Dataset:
*** Begin section ***
(* ===== verification/ResolutionFacts.v ===== *)
(** * Lemmas on the resolution of shuffles

    Putting the readers in the place of the shuffles of a stage keeps the schema and the
    partitioning of every node, and putting the shuffles back gives the stage as it was. *)

From S2P Require Import Prelude Errors Machine Types Stage PhysicalPlan TaskPlan TaskPlanFacts Planner PlannerFacts.
From stdpp Require Import numbers gmap strings.

Section resolution.
Context `{RebuildOps} {RL : RebuildLaws}.
Abbreviation Locations := (gmap nat (gmap nat (list PartitionLocation.t))).

(** No node reads shuffle files. *)
Fixpoint readerless (p : ExecutionPlan) : bool :=
  match p with
  | LeafNode (ShuffleReader _ | RangeShuffleReader _) => false
  | LeafNode _ => true
  | Node _ cs => forallb readerless cs
  end.

Lemma fileless_readerless p : fileless p = true → readerless p = true.
Proof.
  induction p as [l|k cs IH] using plan_ind; [by destruct l|]. cbn. intros [_ Hcs]%andb_true_iff.
  induction IH as [|c cs Hc _ IHc]; [done|]. cbn in *. apply andb_true_iff in Hcs as [? ?]. by rewrite Hc, IHc.
Qed.

(** The shuffles that the planner makes *)
Definition made (u : UnresolvedShuffleExec) : Prop :=
  (∃ id schema partitioning, u = unresolved_new id schema partitioning) ∨
  ∃ id schema n, u = unresolved_new_broadcast id schema n.

(** What becomes of a child, in both directions *)
Definition resolve_child (locations : Locations) (child : ExecutionPlan) : result rewritten :=
  match child with
  | LeafNode (UnresolvedShuffle u) => let? r := resolve_shuffle locations u in Ok (LeafNode (ShuffleReader r), true)
  | _ => remove_unresolved locations child
  end.

Definition rollback_child (child : ExecutionPlan) : result rewritten :=
  match child with
  | LeafNode (ShuffleReader r) => Ok (LeafNode (UnresolvedShuffle (unresolve_reader r)), true)
  | LeafNode (RangeShuffleReader r) => Ok (LeafNode (UnresolvedShuffle (unresolve_range_reader r)), true)
  | _ => rollback_resolved child
  end.

Lemma remove_node locations k cs :
  remove_unresolved locations (Node k cs) =
    let? new := traverse (resolve_child locations) cs in of_df (replace_children_if_necessary k cs new).
Proof. done. Qed.

Lemma rollback_node k cs :
  rollback_resolved (Node k cs) = let? new := traverse rollback_child cs in of_df (replace_children_if_necessary k cs new).
Proof. done. Qed.

Lemma resolve_shuffle_back locations u r :
  resolve_shuffle locations u = Ok r → made u →
  unresolve_reader r = u ∧ sr_partitioning r = us_partitioning u ∧ sr_schema r = us_schema u.
Proof.
  unfold resolve_shuffle. destruct (locations !! _) as [p|]; [|done]. intros Hr Hu.
  destruct Hu as [(id & schema & partitioning & ->)|(id & schema & n & ->)]; cbn in Hr; by injection Hr as <-.
Qed.

(** Back to the old children *)
Lemma with_new_children_back k old new p :
  with_new_children k old new = Ok p → schema_of <$> new = schema_of <$> old → count <$> new = count <$> old →
  with_new_children k new old = Ok (Node k old).
Proof using RL.
  intros Hw Hs Hc. assert (length new = length old) as Hlen by by apply (f_equal length) in Hc; rewrite !length_fmap in Hc.
  pose proof (rebuilds_same_schema k new old (eq_sym Hs)) as Hr.
  destruct k; cbn in *; rewrite ?Hr; try done; destruct new as [|c [|]], old as [|c' [|]]; try done; injection Hc as Hc.
  - unfold range_filter_try_new in *. destruct raw_bounds; [|done]. rewrite <-Hc. by repeat case_match.
  - unfold prefix_merge_try_new in *. rewrite <-Hc. by repeat case_match.
  - unfold sort_shuffle_writer_try_new in *. by repeat case_match.
Qed.

(** The result of resolving a child goes back to the child. *)
Definition goes_back (c : ExecutionPlan) (r : rewritten) : Prop :=
  rollback_child r.1 = Ok (c, r.2) ∧ schema_of r.1 = schema_of c ∧ output_partitioning r.1 = output_partitioning c ∧
  flagged c r ∧ find_unresolved_shuffles r.1 = [].

Lemma traverse_all {A B E : Type} (f : A → outcome E B) l l' : Forall2 (λ a b, f a = Ok b) l l' → traverse f l = Ok l'.
Proof. induction 1 as [|a b l l' Hf _ IH]; [done|]. cbn. by rewrite Hf, IH. Qed.

Lemma goes_back_all {A : Type} (f : ExecutionPlan → A) cs new :
  (∀ c r, goes_back c r → f r.1 = f c) → Forall2 goes_back cs new → f <$> new.*1 = f <$> cs.
Proof. intros Hf. induction 1 as [|c r cs new Hc _ IH]; [done|]. cbn. f_equal; [by apply Hf|exact IH]. Qed.

Lemma node_goes_back k cs new r :
  Forall2 goes_back cs new → of_df (replace_children_if_necessary k cs new) = Ok r → goes_back (Node k cs) r.
Proof using RL.
  intros Hall Hr%of_df_ok. assert (Forall2 flagged cs new) as Hf by by eapply Forall2_impl; [exact Hall|]; intros ? ? (_ & _ & _ & ? & _).
  destruct (replace_flagged _ _ _ _ Hr Hf) as [Hn Hfl].
  pose proof (goes_back_all schema_of _ _ ltac:(by intros ? ? (_ & ? & _)) Hall) as Hs.
  pose proof (goes_back_all output_partitioning _ _ ltac:(by intros ? ? (_ & _ & ? & _)) Hall) as Hp.
  split_and!; [|by rewrite Hn; cbn; rewrite Hs|by rewrite Hn; cbn; rewrite Hp|done|].
  - rewrite Hn. cbn [rollback_child]. rewrite rollback_node.
    assert (traverse rollback_child new.*1 = Ok (zip cs new.*2)) as ->.
    { clear -Hall. apply traverse_all. induction Hall as [|c r cs new (Hr & _) _ IH]; constructor; [done|exact IH]. }
    assert (existsb snd (zip cs new.*2) = existsb snd new) as Hex.
    { clear -Hall. induction Hall as [|c r cs new _ _ IH]; [done|]. cbn. by rewrite IH. }
    assert ((zip cs new.*2).*1 = cs) as Hfst.
    { apply fst_zip. rewrite length_fmap. by rewrite (Forall2_length _ _ _ Hall). }
    unfold replace_children_if_necessary in *. cbn [obind]. rewrite Hex, Hfst, length_zip, !length_fmap.
    rewrite <-(Forall2_length _ _ _ Hall), Nat.min_id, Nat.eqb_refl in *. cbn in *. destruct (existsb snd new).
    + destruct (with_new_children k cs new.*1) as [p| |] eqn:Hw; [|done..]. cbn in Hr. injection Hr as <-.
      rewrite (with_new_children_back _ _ _ _ Hw Hs); [done|]. apply goes_back_all; [|done].
      intros c r (_ & _ & Hc & _). unfold count. by rewrite Hc.
    + injection Hr as <-. cbn in Hn |- *. by rewrite Hn.
  - rewrite Hn, reads_node. clear -Hall. induction Hall as [|c r cs new (_ & _ & _ & _ & Hu) _ IH]; [done|]. cbn. by rewrite Hu.
Qed.

Lemma resolve_goes_back locations p r :
  resolve_child locations p = Ok r → readerless p = true → Forall made (find_unresolved_shuffles p) → goes_back p r.
Proof using RL.
  revert r. induction p as [l|k cs IH] using plan_ind; intros r Hr Hl Hm.
  - destruct l; try (by injection Hr as <-); try done. cbn in Hr. step Hr as s Hs. injection Hr as <-.
    apply Forall_inv in Hm. destruct (resolve_shuffle_back _ _ _ Hs Hm) as (Hu & Hp & Hsch).
    split_and!; cbn; [by rewrite Hu|done|done|by intros [=]|done].
  - cbn [resolve_child] in Hr. rewrite remove_node in Hr. step Hr as new Hnew. apply traverse_ok in Hnew.
    eapply node_goes_back; [|exact Hr]. clear Hr. cbn in Hl, Hm.
    induction Hnew as [|c r' cs new Hc _ IHc]; [constructor|]. inversion_clear IH as [|? ? Hc' Hcs].
    cbn in Hl, Hm. apply andb_true_iff in Hl as [Hl Hls]. apply Forall_app in Hm as [Hm Hms].
    constructor; [by apply Hc'|by apply IHc].
Qed.
End resolution.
*** End section ***
Exercise description: Working from the material above, restate word for word the lines between the line with "let? new := traverse (resolve_child" and the line with "- unfold prefix_merge_try_new", both included, and only those.

Response to this exercise:
    let? new := traverse (resolve_child locations) cs in of_df (replace_children_if_necessary k cs new).
Proof. done. Qed.

Lemma rollback_node k cs :
  rollback_resolved (Node k cs) = let? new := traverse rollback_child cs in of_df (replace_children_if_necessary k cs new).
Proof. done. Qed.

Lemma resolve_shuffle_back locations u r :
  resolve_shuffle locations u = Ok r → made u →
  unresolve_reader r = u ∧ sr_partitioning r = us_partitioning u ∧ sr_schema r = us_schema u.
Proof.
  unfold resolve_shuffle. destruct (locations !! _) as [p|]; [|done]. intros Hr Hu.
  destruct Hu as [(id & schema & partitioning & ->)|(id & schema & n & ->)]; cbn in Hr; by injection Hr as <-.
Qed.

(** Back to the old children *)
Lemma with_new_children_back k old new p :
  with_new_children k old new = Ok p → schema_of <$> new = schema_of <$> old → count <$> new = count <$> old →
  with_new_children k new old = Ok (Node k old).
Proof using RL.
  intros Hw Hs Hc. assert (length new = length old) as Hlen by by apply (f_equal length) in Hc; rewrite !length_fmap in Hc.
  pose proof (rebuilds_same_schema k new old (eq_sym Hs)) as Hr.
  destruct k; cbn in *; rewrite ?Hr; try done; destruct new as [|c [|]], old as [|c' [|]]; try done; injection Hc as Hc.
  - unfold range_filter_try_new in *. destruct raw_bounds; [|done]. rewrite <-Hc. by repeat case_match.
  - unfold prefix_merge_try_new in *. rewrite <-Hc. by repeat case_match.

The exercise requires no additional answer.